I watched portions of the East Palestine/Norfolk Southern train derailment Senate hearing. Few, if any, seemed to know what they were talking about.
Senate persons and residents wanted “full commitment” from Norfolk’s CEO Alan Shaw now. They do not understand what they are talking about. Everyone was speaking from a basis of ignorance. I would have expected the Senators at least to have a basic understanding of how things will get to everyone’s goal.
The railroad will pay what the law requires. Not a penny more. However what the law mandates will be sufficient and overwhelming. The amount will be in the millions or billions. I realistically suspect in the billions.
Many others besides Norfolk will also pay. EPA law requires all potentially responsible parties to contribute. Who? Anyone who contributed to the disaster in any fashion before, during or after. Examples would include the decision to burn. Before this is over, those involved will be accused of an erroneous decision which aggravated the problem. Companies who repaired or may have provided defective train parts or tracks, companies that cleaned or repaired the railroad cars carrying the contaminants, etc. You will be amazed what the investigation will reveal.
Cause and effect are involved. All we hear about presently is effect. Understandable. People may get sick, etc. However who and what caused the derailment is important in determining who pays. Payment will be proportional.

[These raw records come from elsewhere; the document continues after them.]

Definition stepRegister (st : mstore) (n : node) (m : positive) : mstore * list effect * next_pc :=
  match registerModule st m with
  | (st', Ok _) => (st', [EvRegister m (IsClosed n)], inr (RModule m))
  | (st', Err e) => (st', [], inl (PCas m 0 exitCodeFlagResourceClosed (KDiscard (RErr e))))
  | (st', Panic e) => (st', [EvPanic m], inr RNil)
  end.

(** [CloseWithExitCode] and [closeWithExitCodeWithoutClosingResource], by their flag. *)
Definition stepCas (st : mstore) (m : positive) (exitCode flag : Z) (k : kont) : mstore * list effect * next_pc :=
  match setExitCode st m exitCode flag with
  | Some st' => (st', [], inl (PDelete m flag k))
  | None => (st, [], finish k None)
  end.

Definition stepDelete (st : mstore) (m : positive) (flag : Z) (k : kont) : mstore * list effect * next_pc :=
  (deleteModule st m, [],
   if flag =? exitCodeFlagResourceClosed then inl (PEnsure m SNotify None k) else finish k None).

Definition stepFail (st : mstore) (n : node) (m : positive) : mstore * list effect * next_pc :=
  if Closed n =? 0 then (st, [], inr RNil)
  else
    let exit := RExit (exitCodeOf (Closed n)) in
    if Z.land (Closed n) exitCodeFlagMask =? exitCodeFlagResourceNotClosed
    then (st, [], inl (PEnsure m SNotify None (KDiscard exit)))
    else (st, [], inr exit).

(** The loop of [Store.CloseWithExitCode] over the snapshot, with [closeWithExitCode]. *)
Definition stepStore (st : mstore) (rest : list positive) (exitCode : Z) (errs : list string)
    : mstore * list effect * next_pc :=
  match rest with
  | [] => (st, [], inr (RJoined errs))
  | m :: rest' =>
      match setExitCode st m exitCode exitCodeFlagResourceClosed with
      | Some st' => (st', [], inl (PEnsure m SNotify None (KStore rest' exitCode errs)))
      | None => (st, [], inl (PStore rest' exitCode errs))
      end
  end.

Definition tstep (st : mstore) (p : pc) : option (mstore * list effect * next_pc) :=
  match p with
  | PCheck name notifier sys code failure => Some (stepCheck st name notifier sys code failure)
  | PInst m notifier code failure => Some (stepInst st m notifier code failure)
  | PRegister m => (fun n => stepRegister st n m) <$> nodes st !! m
  | PCas m exitCode flag k => Some (stepCas st m exitCode flag k)
  | PDelete m flag k => Some (stepDelete st m flag k)
  | PEnsure m s err k => (fun n => stepEnsure st n m s err k) <$> nodes st !! m
  | PFail m => (fun n => stepFail st n m) <$> nodes st !! m
  | PStoreLock exitCode => let (st', l) := closeStore st in Some (st', [], inl (PStore l exitCode []))
  | PStore rest exitCode errs => Some (stepStore st rest exitCode errs)
  end.

(** ** Calls and interleavings *)

Inductive ctxErr := Canceled | DeadlineExceeded | OtherErr.
Definition ExitCodeContextCanceled : Z := 0xffffffff.
Definition ExitCodeDeadlineExceeded : Z := 0xefffffff.

Inductive call :=
| CInstantiate (name : string) (notifier : bool) (sys code : option (option string)) (failure : option string)
| CClose (m : positive) (exitCode : Z)
| CCtx (m : positive) (err : ctxErr)
| CWatch (m : positive) (err : ctxErr)
| CFail (m : positive)
| CStoreClose (exitCode : Z).

Definition ctxExitCode (err : ctxErr) : option Z :=
  match err with
  | Canceled => Some ExitCodeContextCanceled
  | DeadlineExceeded => Some ExitCodeDeadlineExceeded
  | OtherErr => None
  end.

(** The first state of a call; [CCtx] is [CloseWithCtxErr] and [CWatch] the
    goroutine [closeModuleOnCanceledOrTimeout] once its context is done and
    its cancel channel is seen open. *)
Definition begin (c : call) : option pc :=
  match c with
  | CInstantiate name notifier sys code failure => Some (PCheck name notifier sys code failure)
  | CClose m exitCode => Some (PCas m exitCode exitCodeFlagResourceClosed KReturn)
  | CCtx m err =>
      (fun c => PCas m c exitCodeFlagResourceClosed (KDiscard RNil)) <$> ctxExitCode err
  | CWatch m err =>
      (fun c => PCas m c exitCodeFlagResourceNotClosed (KDiscard RNil)) <$> ctxExitCode err
  | CFail m => Some (PFail m)
  | CStoreClose exitCode => Some (PStoreLock exitCode)
  end.

Record gstate := mkGstate {
  gstore : mstore;
  threads : gmap nat pc;
  effects : list effect;
  results : list (nat * result);
}.

Inductive event := Call (g : nat) (c : call) | Act (g : nat).

(** The pointers a call is made with must be those of instances. *)
Definition call_target (c : call) : option positive :=
  match c with
  | CClose m _ | CCtx m _ | CWatch m _ | CFail m => Some m
  | _ => None
  end.

Definition target_exists (st : mstore) (c : call) : bool :=
  match call_target c with
  | Some m => bool_decide (is_Some (nodes st !! m))
  | None => true
  end.

Definition gstep (st : gstate) (e : event) : option gstate :=
  match e with
  | Call g c =>
      match threads st !! g, target_exists (gstore st) c, begin c with
      | None, true, Some p => Some (mkGstate (gstore st) (<[g := p]> (threads st)) (effects st) (results st))
      | _, _, _ => None
      end
  | Act g =>
      match threads st !! g with
      | None => None
      | Some p =>
          match tstep (gstore st) p with
          | None => None
          | Some (s', ev, inl p') => Some (mkGstate s' (<[g := p']> (threads st)) (effects st ++ ev) (results st))
          | Some (s', ev, inr r) => Some (mkGstate s' (delete g (threads st)) (effects st ++ ev) ((g, r) :: results st))
          end
      end
  end.

Fixpoint runs (st : gstate) (es : list event) : option gstate :=
  match es with
  | [] => Some st
  | e :: es' => match gstep st e with Some st' => runs st' es' | None => None end
  end.

Definition gstart : gstate := mkGstate NewStore ∅ [] [].

(** ** The instances a goroutine deals with *)

Definition kont_rest (k : kont) : list positive :=
  match k with KStore rest _ _ => rest | _ => [] end.

(** Instances of a snapshot that are still to be closed. *)
Definition pc_rest (p : pc) : list positive :=
  match p with
  | PCas _ _ _ k | PDelete _ _ k | PEnsure _ _ _ k => kont_rest k
  | PStore rest _ _ => rest
  | _ => []
  end.

Definition pc_mods (p : pc) : list positive :=
  match p with
  | PInst m _ _ _ | PRegister m | PCas m _ _ _ | PDelete m _ _ | PEnsure m _ _ _ | PFail m => [m]
  | _ => []
  end ++ pc_rest p.

(** An instance that its goroutine has not registered yet. *)
Definition pending (p : pc) : option positive :=
  match p with PInst m _ _ _ | PRegister m => Some m | _ => None end.

Definition deleting (p : pc) : option positive :=
  match p with PDelete m _ _ => Some m | _ => None end.

(** A goroutine inside the loop that closes the modules of a store. *)
Definition kont_storing (k : kont) : bool := match k with KStore _ _ _ => true | _ => false end.
Definition storing (p : pc) : bool :=
  match p with
  | PCas _ _ _ k | PDelete _ _ k | PEnsure _ _ _ k => kont_storing k
  | PStore _ _ _ => true
  | _ => false
  end.

Definition np_pc (np : next_pc) : option pc := match np with inl p => Some p | inr _ => None end.
Definition np_rest (np : next_pc) : list positive := match np with inl p => pc_rest p | inr _ => [] end.

Definition put (g : nat) (np : next_pc) (t : gmap nat pc) : gmap nat pc :=
  match np with inl p => <[g := p]> t | inr _ => delete g t end.

Lemma lookup_put g np t g' : put g np t !! g' = if decide (g' = g) then np_pc np else t !! g'.
Proof.
  destruct np; simpl; case_decide; subst;
    rewrite ?lookup_insert_eq, ?lookup_insert_ne, ?lookup_delete_eq, ?lookup_delete_ne by congruence; done.
Qed.

Lemma gstep_act st g st' : gstep st (Act g) = Some st' ->
  exists p s' ev np, threads st !! g = Some p /\ tstep (gstore st) p = Some (s', ev, np) /\
    gstore st' = s' /\ threads st' = put g np (threads st) /\ effects st' = effects st ++ ev.
Proof.
  cbn [gstep]. destruct (threads st !! g) as [p|]; [|done].
  destruct (tstep (gstore st) p) as [[[s' ev] np]|] eqn:E; [|done].
  destruct np; intros [= <-]; exists p, s', ev; eexists; done.
Qed.

(** ** Fields of the instances *)

Definition is_closed (st : mstore) (m : positive) : Prop :=
  exists n, nodes st !! m = Some n /\ Closed n <> 0.

(** Instances stay, with their name, and a close word that is set is not changed. *)
Definition heap_le (h h' : heap) : Prop :=
  forall m n, h !! m = Some n -> exists n', h' !! m = Some n' /\ ModuleName n' = ModuleName n /\
    (Closed n <> 0 -> Closed n' = Closed n).

Lemma heap_le_refl h : heap_le h h.
Proof. intros m n H. by exists n. Qed.

Lemma heap_le_alter h f m :
  (forall n, h !! m = Some n -> ModuleName (f n) = ModuleName n /\ (Closed n <> 0 -> Closed (f n) = Closed n)) ->
  heap_le h (alter f m h).
Proof.
  intros Hf x n Hx. destruct (decide (m = x)) as [<-|].
  - exists (f n). rewrite lookup_alter_eq, Hx. split; [done|]. by apply Hf.
  - exists n. by rewrite lookup_alter_ne.
Qed.

Lemma heap_le_links h h' : same_but_links h h' -> heap_le h h'.
Proof.
  intros Hs m n Hn. specialize (Hs m). rewrite Hn in Hs. destruct (h' !! m) as [n'|]; simpl in Hs; [|done].
  injection Hs as ? ? ? ? ?. by exists n'.
Qed.

Lemma heap_le_closed st st' m : heap_le (nodes st) (nodes st') -> is_closed st m -> is_closed st' m.
Proof. intros Hle (n & Hn & Hc). destruct (Hle m n Hn) as (n' & Hn' & _ & E). exists n'. split; [done|]. by rewrite E. Qed.

Lemma heap_le_some h h' m : heap_le h h' -> is_Some (h !! m) -> is_Some (h' !! m).
Proof. intros Hle [n Hn]. destruct (Hle m n Hn) as (n' & -> & _). eauto. Qed.

(** Updates that keep the name and the links keep the list. *)
Definition keeps_links (f : node -> node) : Prop :=
  forall n, ModuleName (f n) = ModuleName n /\ prev (f n) = prev n /\ next (f n) = next n.

Lemma chain_update h f m L : keeps_links f -> forall p q, chain h p L q -> chain (alter f m h) p L q.
Proof.
  intros Hf. induction L as [|x L IH]; intros p q; [done|]. rewrite !chain_cons.
  intros [(n & Hn & Hp & Hx) HC]. split; [|by apply IH].
  destruct (decide (m = x)) as [<-|]; [|exists n; by rewrite lookup_alter_ne].
  exists (f n). rewrite lookup_alter_eq, Hn. destruct (Hf n) as (_ & -> & ->). done.
Qed.

Lemma nameOf_update h f m x : keeps_links f -> nameOf (alter f m h) x = nameOf h x.
Proof.
  intros Hf. unfold nameOf. destruct (decide (m = x)) as [<-|]; [|by rewrite lookup_alter_ne].
  rewrite lookup_alter_eq. destruct (h !! m) as [n|]; [|done]. simpl. apply Hf.
Qed.

Definition list_inv (st : mstore) (L : list positive) : Prop := listed st L \/ (closed st /\ L = []).

Lemma list_inv_update st L f m : keeps_links f -> list_inv st L -> list_inv (update f m st) L.
Proof.
  intros Hf [HL|HC]; [left|right; done]. split; try apply HL.
  - apply chain_update; [done|apply HL].
  - cbn [nodes update set_nodes]. intros x n Hx Ho. destruct (decide (m = x)) as [<-|].
    + rewrite lookup_alter_eq in Hx. destruct (nodes st !! m) as [n0|] eqn:E; simplify_eq/=.
      destruct (Hf n0) as (_ & -> & ->). by apply (l_out _ _ HL m n0).
    + rewrite lookup_alter_ne in Hx by done. by apply (l_out _ _ HL x n).
  - destruct (l_names _ _ HL) as (nm & En & HN & Hs). exists nm. split_and!; try done.
    intros name x. cbn [nodes update set_nodes]. rewrite nameOf_update by done. apply HN.
Qed.

Lemma keeps_set_Closed v : keeps_links (set_Closed v). Proof. done. Qed.
Lemma keeps_set_CloseNotifier v : keeps_links (set_CloseNotifier v). Proof. done. Qed.
Lemma keeps_set_Sys v : keeps_links (set_Sys v). Proof. done. Qed.
Lemma keeps_set_CodeCloser v : keeps_links (set_CodeCloser v). Proof. done. Qed.
Lemma keeps_hooks c v : keeps_links (fun n => set_CodeCloser c (set_CloseNotifier v n)). Proof. done. Qed.
#[export] Hint Resolve keeps_set_Closed keeps_set_CloseNotifier keeps_set_Sys keeps_set_CodeCloser keeps_hooks : wz.

Lemma list_inv_in_heap st L m : list_inv st L -> m ∈ L -> is_Some (nodes st !! m).
Proof.
  intros [HL|[_ ->]] Hm; [|set_solver]. eapply chain_in_heap; [apply HL|done].
Qed.

Lemma list_inv_new st L name sys : list_inv st L ->
  list_inv (set_nodes (<[fresh (dom (nodes st)) := mkNode name None None 0 false sys None]> (nodes st)) st) L.
Proof.
  intros HL. pose proof (is_fresh (dom (nodes st))) as Hf. set (m := fresh (dom (nodes st))) in *.
  assert (nodes st !! m = None) as Hm by by apply not_elem_of_dom.
  assert (m ∉ L) as Hn. { intros Hin. destruct (list_inv_in_heap st L m HL Hin). congruence. }
  destruct HL as [HL|HC]; [left|right; done].
  split; try apply HL; cbn [nodes set_nodes].
  - apply (chain_frame (nodes st)); [|apply HL]. intros x Hx. apply lookup_insert_ne. set_solver.
  - intros x n. destruct (decide (m = x)) as [<-|]; [rewrite lookup_insert_eq; by intros [= <-]|].
    rewrite lookup_insert_ne by done. apply HL.
  - destruct (l_names _ _ HL) as (nm & En & HN & Hs). exists nm. split_and!; try done.
    intros nm' x. rewrite (HN nm' x). split; intros (Hx & Hn' & Hne); (split_and!; [done| |done]); revert Hn';
      unfold nameOf; rewrite lookup_insert_ne by set_solver; done.
Qed.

Remediation will be worked on quicker than money in the pockets of residents for their actual problems. Health problems cannot be evaluated till they surface. No one buys a pig in the poke.
A structure is required to evaluate all phases of the case. A proper structure does not yet exist. There will be an EPA Superfund lawsuit initiated and managed by the EPA. It will be in federal court. The judge will oversee every phase of the mammoth convoluted litigation. Dozens to hundreds of lawyers will be involved. I had one case involving over 2,000 lawyers. I had to rent a movie theater for one hearing. The case will conclude with Consent Orders requiring payments by whom to whom, when and how. Time tables will be strict.
Understand litigation of this size and nature will take 5-10 years. Actual control by the court re the remediation itself at least 30 years.
In the meantime, everything gets done in an orderly fashion. This will not be the first rodeo by the court, EPA, most of the attorneys involved, the insurance companies, the experts, etc. They have been at it since 1980.
I am concerned at the moment by one thing which is occurring. It was indicated at the Senate hearing that a committee of 5 were making decisions as to cause and cleanup at the moment. Bad! There can be only one leader, one boss. Everyone sits at the table and participates in decision making. However, the final decision as to each and every step must be by one person. Compromise most times fails to take care of everyone and everything in proper fashion.
Keep in mind Eisenhower and D-Day. The Allies had a group of generals, admirals, etc. who sat and discussed what should be done and in what order. In the end however, only one person made the decisions. That person was Eisenhower. Too many cooks spoil the broth.
The EPA will be Eisenhower. The judge will review the EPA’s recommendation and generally goes with the recommendations.
Note the EPA is a difficult taskmaster in these cases. They know they have the power and do exercise it.
As I have suggested several times, this case is a different. It had all the indicia of a big one from day one. Which in this instance is good. Everyone has the opportunity to be involved early on. What has to happen is for things to develop, problems be discovered, injuries as well, etc. Deal with them within the framework developed. Since the matter is different, especially as to timing, innovative steps will be developed by the EPA, court and those involved to resolve claims along the way. Perhaps some sort of trust fund of dollars to begin paying resident claims.
The Senate hearing was no more than an opportunity for everyone to vent. The sooner this matter gets legal structure, the better.